Taxation without representation, the immediate cause of the rebellion of the colonies against Great Britain, is one of the grievous wrongs the women of this country have suffered during the century. Deploring war, with all the demoralization that follows in its train, we have been taxed to support standing armies, with their waste of life and wealth. Believing in temperance, we have been taxed to support the vice, crime, and pauperism of the liquor traffic. While we suffer its wrongs and abuses infinitely more than man, we have no power to protect our sons against this giant evil. During the temperance crusade, mothers were arrested, fined, imprisoned, for even praying and singing in the streets, while men blockaded the sidewalks with impunity, even on Sunday, with their military parades and political processions. Believing in honesty, we are taxed to support a dangerous army of civilians, buying and selling the offices of government and sacrificing the best interests of the people. And, moreover, we are taxed to support the very legislators and judges who make laws, and render decisions adverse to women. And for refusing to pay unjust taxation, the houses, lands, bonds, and stock of women have been seized and sold within the present year, thus proving Lord Coke's assertion, that "The very act of taxing a man's property without his consent is, in effect, disfranchising him of every civil right."

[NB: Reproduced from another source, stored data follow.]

Lemma TrimSuffix_none s p : HasSuffix s p = false -> TrimSuffix s p = s.
Proof. unfold TrimSuffix. by intros ->. Qed.

Lemma in_cutset_spec chars c : in_cutset chars c = true <-> c ∈ bytes chars.
Proof. apply bool_decide_eq_true. Qed.

Lemma take_until_notin c l : c ∉ l -> take_until c l = l.
Proof.
  induction l as [|a l IH]; cbn; [done|]. intros H.
  rewrite bool_decide_eq_false_2 by set_solver. f_equal. apply IH. set_solver.
Qed.

Lemma take_until_out c l : c ∉ take_until c l.
Proof.
  induction l as [|a l IH]; cbn; [set_solver|].
  case_bool_decide; set_solver.
Qed.

Lemma take_until_incl c l : take_until c l ⊆ l.
Proof. induction l as [|a l IH]; cbn; [done|]. case_bool_decide; set_solver. Qed.

Lemma take_until_app c l : c ∉ l -> forall k, take_until c (l ++ c :: k) = l.
Proof.
  intros Hc k. induction l as [|a l IH]; cbn.
  - by rewrite bool_decide_eq_true_2.
  - rewrite bool_decide_eq_false_2 by set_solver. f_equal. apply IH. set_solver.
Qed.

Lemma take_until_map_notin c l (g : ascii -> ascii) :
  (forall a, g a = c <-> a = c) -> take_until c (g <$> l) = g <$> take_until c l.
Proof.
  intros Hg. induction l as [|a l IH]; cbn; [done|].
  rewrite (bool_decide_ext _ _ (Hg a)). case_bool_decide; [done|]. cbn. by f_equal.
Qed.

Lemma split_bytes_cons sep l : split_bytes sep l <> [].
Proof.
  induction l as [|a l IH]; cbn; [done|]. case_bool_decide; [done|].
  by destruct (split_bytes sep l).
Qed.

(** Splitting inverts joining when no piece holds the separator. *)
Lemma split_bytes_none sep l : sep ∉ l -> split_bytes sep l = [l].
Proof.
  induction l as [|a l IH]; cbn; [done|]. intros H.
  rewrite bool_decide_eq_false_2 by set_solver. by rewrite IH by set_solver.
Qed.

Unequal codes for men and women. Held by law a perpetual minor incapable of self-protection, even in the industries of the world, woman is denied equality of rights. The fact of sex, not the quantity or quality of work, in most cases, decides the pay and position; and because of this injustice thousands of fatherless girls are compelled to choose between a life of shame and starvation. Laws catering to man's vices have created two codes of morals in which penalties are graded according to the political status of the offender. Under such laws, women are fined and imprisoned if found alone in the streets, or in public places of resort, at certain hours. Under the pretense of regulating public morals, police officers seizing the occupants of disreputable houses, march the women in platoons to prison, while the men, partners in their guilt, go free. While making a show of virtue in forbidding the importation of Chinese women on the Pacific coast for immoral purposes, our rulers, in many States, and even under the shadow of the national capitol, are now proposing to legalize the sale of American womanhood for the same vile purposes.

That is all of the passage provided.